PROBLEM TO WORK ON: Copy out exactly the lines from the line containing "destruct ((count <=?" to the end of the listing.

INFORMATION:
☆ ☆ ☆ ☆ ☆ ☆ ☆

(** What the table holds at index [j] once the rows 1 to [k] have been
    filled. *)
Lemma fill_rows_prefix_nth (table : list Z) (k : nat) (j : nat) :
  (1 + Z.of_nat k) * count <= Z.of_nat (List.length table) ->
  let filled :=
    fold_left (fill_row image width count) (Zrange 1 (1 + Z.of_nat k)) table in
  List.length filled = List.length table /\
  nth j filled 0 =
    if (count <=? Z.of_nat j) && (Z.of_nat j <? (1 + Z.of_nat k) * count)
    then pair_advance image width (Z.of_nat j / count) (Z.of_nat j mod count)
    else nth j table 0.
Proof.
  induction k as [| k IH]; intros Hlen; cbv zeta.
  - cbn [Zrange Z.of_nat Z.add Z.sub Z.to_nat seq map fold_left Pos.add].
    replace (Zrange 1 1) with (@nil Z) by reflexivity. cbn [fold_left].
    split; [reflexivity |].
    destruct (Z.leb_spec count (Z.of_nat j)); [| reflexivity].
    destruct (Z.ltb_spec (Z.of_nat j) (1 * count)); [lia | reflexivity].
  - rewrite Zrange_snoc, fold_left_app. cbn [fold_left].
    destruct (IH ltac:(lia)) as [IHlen IHnth]. cbv zeta in IHlen, IHnth.
    destruct (fill_row_nth (1 + Z.of_nat k)
                (fold_left (fill_row image width count) (Zrange 1 (1 + Z.of_nat k)) table)
                j ltac:(lia) ltac:(rewrite IHlen; lia)) as [Hrowlen Hrow].
    split; [rewrite Hrowlen; exact IHlen |].
    rewrite Hrow, IHnth. clear IH IHlen IHnth Hrow Hrowlen.
    destruct (((1 + Z.of_nat k) * count <=? Z.of_nat j)
              && (Z.of_nat j <? (1 + Z.of_nat k + 1) * count)) eqn:Hin.
    + apply andb_prop in Hin. destruct Hin as [Hlo Hhi].
      apply Z.leb_le in Hlo. apply Z.ltb_lt in Hhi.
      assert (((count <=? Z.of_nat j) && (Z.of_nat j <? (1 + Z.of_nat (S k)) * count)) = true)
        as -> by (apply andb_true_intro; split; [apply Z.leb_le | apply Z.ltb_lt]; nia).
      assert (Z.of_nat j / count = 1 + Z.of_nat k) as Hdiv
        by (symmetry; apply (Z.div_unique _ _ _ (Z.of_nat j - (1 + Z.of_nat k) * count)); lia).
      assert (Z.of_nat j mod count = Z.of_nat j - (1 + Z.of_nat k) * count) as Hmod
        by (symmetry; apply (Z.mod_unique _ _ (1 + Z.of_nat k)); lia).
      rewrite Hdiv, Hmod. reflexivity.
    + apply andb_false_iff in Hin.
      destruct ((count <=? Z.of_nat j) && (Z.of_nat j <? (1 + Z.of_nat k) * count)) eqn:Hold.
      * apply andb_prop in Hold. destruct Hold as [Hlo Hhi].
        apply Z.leb_le in Hlo. apply Z.ltb_lt in Hhi.
        assert (((count <=? Z.of_nat j) && (Z.of_nat j <? (1 + Z.of_nat (S k)) * count))
                = true)
          as -> by (apply andb_true_intro; split; [apply Z.leb_le | apply Z.ltb_lt]; nia).
        reflexivity.
      * apply andb_false_iff in Hold.
        assert (((count <=? Z.of_nat j) && (Z.of_nat j <? (1 + Z.of_nat (S k)) * count))
                = false) as ->.
        { apply andb_false_iff.
          destruct Hold as [Hlo | Hhi].
          - left. exact Hlo.
          - right. apply Z.ltb_ge. apply Z.ltb_ge in Hhi.
            destruct Hin as [Hin | Hin];
              [apply Z.leb_gt in Hin | apply Z.ltb_ge in Hin]; nia. }
        reflexivity.
Qed.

☆ ☆ ☆ ☆ ☆ ☆ ☆

SOLUTION FOR THIS PROBLEM:
      destruct ((count <=? Z.of_nat j) && (Z.of_nat j <? (1 + Z.of_nat k) * count)) eqn:Hold.
      * apply andb_prop in Hold. destruct Hold as [Hlo Hhi].
        apply Z.leb_le in Hlo. apply Z.ltb_lt in Hhi.
        assert (((count <=? Z.of_nat j) && (Z.of_nat j <? (1 + Z.of_nat (S k)) * count))
                = true)
          as -> by (apply andb_true_intro; split; [apply Z.leb_le | apply Z.ltb_lt]; nia).
        reflexivity.
      * apply andb_false_iff in Hold.
        assert (((count <=? Z.of_nat j) && (Z.of_nat j <? (1 + Z.of_nat (S k)) * count))
                = false) as ->.
        { apply andb_false_iff.
          destruct Hold as [Hlo | Hhi].
          - left. exact Hlo.
          - right. apply Z.ltb_ge. apply Z.ltb_ge in Hhi.
            destruct Hin as [Hin | Hin];
              [apply Z.leb_gt in Hin | apply Z.ltb_ge in Hin]; nia. }
        reflexivity.
Qed.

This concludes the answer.